Desertification and control over the land

Palestine is in one of the hottest regions of the world and is on course to experience even greater warming over the coming years. Although Israelis and Palestinians inhabit the same geographical region, Palestinians will suffer the consequences more greatly. 

This is due to the so-called green colonialism, a set of measures to prevent natural disasters and install renewable sources at the expense of political and economic control of land, water and other natural resources of a third country  ­­- In this case, perpetrated by Israel over the Palestinian territory.

Indigenous Palestinians, with no control over their land or natural resources, are highly vulnerable to the climate crisis. Rising temperatures are exacerbating desertification and water and land scarcity, while Israel has seized control over exploitation of all the land illegally appropriated from Palestinians and of at least 60% of the land in the 1967 occupied Palestinian territory (OPT).

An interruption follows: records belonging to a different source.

Lemma decode_varint_loop_app (pre post : list Z) (n : Z) (result : list Z) :
  ends_on_boundary pre = true →
  decode_varint_loop (pre ++ post) n result
  = decode_varint_loop post n (decode_varint_loop pre n result).
Proof.
  funelim (decode_varint_loop pre n result); intros Hb; simp decode_varint_loop.
  - reflexivity.
  - change ((b :: rest) ++ post) with (b :: (rest ++ post)). simp decode_varint_loop.
    destruct (Z.ltb_spec (Z.of_nat (length result)) expected_length).
    + change (b :: (rest ++ post)) with ((b :: rest) ++ post).
      rewrite read_varint_app by (auto; discriminate). cbn [fst snd].
      apply H. apply read_varint_rest_boundary. exact Hb.
    + rewrite decode_varint_loop_full by lia. reflexivity.
Qed.

(** X3: when the first part of a stream stops where a value stops, decoding
    the whole stream is decoding the first part and then the rest with the
    count that is left. *)
Theorem X3_varint_concatenation (pre post : list Z) (n : Z) :
  ends_on_boundary pre = true →
  _decode_varint_array (pre ++ post) n
  = _decode_varint_array pre n
      ++ _decode_varint_array post (n - Z.of_nat (length (_decode_varint_array pre n))).
Proof.
  intros Hb. unfold _decode_varint_array.
  rewrite decode_varint_loop_app by exact Hb. apply decode_varint_loop_shift.
Qed.

(** The stream [1, 2] followed by the two-byte value 300. *)
Lemma X3_varint_concatenation_witness :
  ends_on_boundary [1; 2] = true
  ∧ _decode_varint_array ([1; 2] ++ [172; 2]) 3 = [1; 2] ++ [300].
Proof.
  split; [reflexivity|].
  exact (X3_varint_concatenation [1; 2] [172; 2] 3 eq_refl).
Defined.

Lemma lor_shifted_is_sum (value d shift : Z) :
  0 ≤ value < 2 ^ shift → 0 ≤ shift →
  Z.lor value (Z.shiftl d shift) = value + d * 2 ^ shift.
Proof.
  intros Hv Hs.
  assert (Hdisj : Z.land value (Z.shiftl d shift) = 0).
  { apply Z.bits_inj'. intros k Hk. rewrite Z.land_spec, Z.bits_0.
    destruct (Z.lt_ge_cases k shift) as [Hlt|Hge].
    - rewrite (Z.shiftl_spec_low d shift k Hlt). apply andb_false_r.
    - destruct (Z.eq_dec value 0) as [->|Hne]; [rewrite Z.bits_0; reflexivity|].
      rewrite (Z.bits_above_log2 value k); [reflexivity|lia|].
      assert (Z.log2 value < shift) by (apply Z.log2_lt_pow2; lia). lia. }
  rewrite <- Z.lxor_lor by exact Hdisj.
  rewrite <- Z.add_nocarry_lxor by exact Hdisj.
  rewrite Z.shiftl_mul_pow2 by exact Hs. reflexivity.
Qed.

Lemma read_varint_group (bs : list Z) (l : Z) (rest : list Z) (value shift : Z) :
  Forall (fun b => continues b = true) bs → continues l = false →
  0 ≤ value < 2 ^ shift → 0 ≤ shift →
  read_varint (bs ++ l :: rest) value shift
  = (value + 2 ^ shift * group_value (bs ++ [l]), rest).
Proof.
  intros Hbs Hl. revert value shift.
  assert (Hlow : ∀ b, Z.land (unsigned_byte b) 127 = unsigned_byte b mod 128).
  { intros b. change 127 with (Z.ones 7). rewrite Z.land_ones by lia. reflexivity. }
  induction Hbs as [|b bs Hb _ IH]; intros value shift Hv Hs; cbn [app read_varint group_value].
  - unfold continues in Hl. apply negb_false_iff in Hl. rewrite Hl.
    rewrite lor_shifted_is_sum, Hlow by assumption. f_equal. lia.
  - unfold continues in Hb. apply negb_true_iff in Hb. rewrite Hb.
    rewrite lor_shifted_is_sum, Hlow by assumption.
    pose proof (Z.mod_pos_bound (unsigned_byte b) 128 ltac:(lia)) as Hm.
    assert (Hpow : 2 ^ (shift + 7) = 2 ^ shift * 128).
    { rewrite Z.pow_add_r by lia. reflexivity. }
    rewrite IH; [|nia|lia]. rewrite Hpow. f_equal. lia.
Qed.

(** X4: a group of bytes with the continuation bit set on all but the last
    decodes to the number whose base-128 digits, least significant first,
    are the low seven bits of the bytes, and the bytes after the group are
    left for the next value. *)
Theorem X4_varint_group_value (bs : list Z) (l : Z) (rest : list Z) (n : Z) :
  Forall (fun b => continues b = true) bs → continues l = false → 1 ≤ n →
  read_varint (bs ++ l :: rest) 0 0 = (group_value (bs ++ [l]), rest)
  ∧ _decode_varint_array (bs ++ [l]) n = [ group_value (bs ++ [l]) ].
Proof.
  intros Hbs Hl Hn.
  assert (Hread : ∀ rest', read_varint (bs ++ l :: rest') 0 0
                           = (group_value (bs ++ [l]), rest')).
  { intros rest'. rewrite (read_varint_group bs l rest' 0 0) by (auto; lia).
    f_equal. lia. }
  split; [apply Hread|].
  unfold _decode_varint_array. pose proof (Hread []) as Hr.
  remember (group_value (bs ++ [l])) as v eqn:Hv. clear Hv Hread.
  destruct (bs ++ [l]) as [|b tl] eqn:E; [destruct bs; discriminate E|].
  simp decode_varint_loop. cbn [length].
  destruct (Z.ltb_spec (Z.of_nat 0) n); [|lia].
  rewrite Hr. cbn [fst snd app]. simp decode_varint_loop. reflexivity.
Qed.

(** The two bytes 0xAC 0x02 are 44 + 128 * 2 = 300. *)
Lemma X4_varint_group_value_witness :
  Forall (fun b => continues b = true) [172]
  ∧ continues 2 = false
  ∧ _decode_varint_array ([172] ++ [2]) 1 = [ 300 ].
Proof.
  split; [repeat constructor|]. split; [reflexivity|].
  refine (proj2 (X4_varint_group_value [172] 2 [] 1 _ _ _));
    [repeat constructor|reflexivity|lia].
Defined.

(** ** Loaders: what a successful load returns *)

Lemma bind_ok {A B : Type} (r : py_result A) (k : A → py_result B) (b : B) :
  r ≫= k = Ok b → ∃ a, r = Ok a ∧ k a = Ok b.
Proof. destruct r as [a|e]; [eauto|discriminate]. Qed.


Lemma reshape_ok_nonneg (n height length width : Z) :
  0 ≤ height → 0 ≤ length → 0 ≤ width →
  reshape_ok n height length width = true → n = width * height * length.
Proof.
  intros Hh Hl Hw. unfold reshape_ok.
  destruct (Z.leb_spec 0 height); [|lia]. destruct (Z.leb_spec 0 length); [|lia].
  destruct (Z.leb_spec 0 width); [|lia]. cbn [andb]. intros Heq%Z.eqb_eq. lia.
Qed.





Lemma unsigned_byte_mod (b : Z) : -128 ≤ b < 128 → unsigned_byte b = b mod 256.
Proof.
  intros H. unfold unsigned_byte. destruct (Z.leb_spec 0 b).
  - rewrite Z.mod_small by lia. reflexivity.
  - apply (Z.mod_unique b 256 (-1)); lia.
Qed.

(** X7: a legacy load that succeeds returns a grid without block names
    whose block ids are the signed bytes of [Blocks] reduced modulo 256,
    each between 0 and 255, one per byte; with non-negative dimensions
    there are width x height x length of them. *)
Theorem X7_legacy_load_result (nbt_file : compound) (sd : schematic) (bytes : list Z) :
  _load_schematic_format nbt_file = Ok sd →
  Py.dict_get nbt_file "Blocks" = Some (TagByteArray bytes) →
  Forall (fun b => -128 ≤ b < 128) bytes →
  sd_block_names sd = None
  ∧ sd_blocks sd = map (fun b => b mod 256) bytes
  ∧ Forall (fun v => 0 ≤ v < 256) (sd_blocks sd)
  ∧ (0 ≤ sd_height sd → 0 ≤ sd_length sd → 0 ≤ sd_width sd →
     Z.of_nat (length bytes) = sd_width sd * sd_height sd * sd_length sd).
Proof.
  unfold _load_schematic_format. intros H Hblocks Hbytes.
  apply bind_ok in H; destruct H as (width & Hw & H).
  apply bind_ok in H; destruct H as (height & Hh & H).
  apply bind_ok in H; destruct H as (length & Hl & H).
  apply bind_ok in H; destruct H as (blocks & Hb & H).
  unfold item in Hb. rewrite Hblocks in Hb. cbn in Hb. injection Hb as <-.
  apply bind_ok in H; destruct H as (data & Hd & H).
  destruct (reshape_ok _ height length width) eqn:Hshape; [|discriminate H].
  injection H as <-. cbn [sd_block_names sd_blocks sd_width sd_height sd_length].
  assert (Hmap : map unsigned_byte bytes = map (fun b => b mod 256) bytes).
  { apply map_ext_in. intros b Hin. rewrite List.Forall_forall in Hbytes.
    apply unsigned_byte_mod, Hbytes, Hin. }
  split; [reflexivity|]. split; [exact Hmap|]. split.
  - rewrite Hmap. apply List.Forall_forall. intros v Hin.
    apply in_map_iff in Hin as (b & <- & _). apply Z.mod_pos_bound. lia.
  - intros H0 H1 H2. rewrite length_map in Hshape.
    apply (reshape_ok_nonneg _ height length width); assumption.
Qed.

Strategically placed forests versus selected deforestation

The Israeli occupation has resulted in considerable loss of biodiversity in the Palestinian territories. This began many years ago when Israel diverted the waters of the Jordan Valley, and when trees surrounding destroyed Palestinian villages were replaced by monoculture crops. Since 1967, Israel has uprooted 800,000 olive trees.

As Israel portrays itself as a ‘green democracy’, an eco-friendly pioneer in agricultural techniques such as drip irrigation, desert ecology and solar energy, it dismissed centuries-old sustainable Palestinian agricultural practices, mainly unirrigated wheat, barley, potatoes, grapes, olives and figs, as “undeveloped,” and developed capital-intensive plantations for commercial marketing.

Under the slogan “make the desert bloom”, the Jewish National Fund (JNF) credits itself with planting 250 million of European pinera (conifers) and eucalyptus trees and creating more than 1000 parks. These forests were strategically placed atop the ruins of destroyed Palestinian villages, so that the fast-growing pines would erase the history of Palestinian existence and prevent refugees from ever returning to their homes.

These foreign species, replacing the natural vegetation of olive, carob and pistachio trees, often fail to adapt to the local soil and demand more water.  Besides, this “greening” of Israel does not extend to the West Bank and Gaza, where the infrastructures of occupation breeds widespread deforestation. 95% of the forests of Gaza have disappeared between 1971 and 1999, due to the extensive spread of settlements and military bases.

Grassroots Organizing for Environmental Justice

For Palestinians, the maintenance and protection of natural ecosystems becomes impossible. The devastating impact of Israel’s colonial settlements on the Palestinian environment and lives raises significant questions about the possibility of sustainable development under occupation. Indeed, there are ample grounds to bring claims of environmental injustice to local, national, and international forums.

In situations where international law fails, civil society often intervenes, such as the Movements for Boycott, Divestment, and Sanctions (BDS) in South Africa and in Palestine against the respective apartheid regimes. The BDS movement and other forms of civil or popular resistance do make a difference.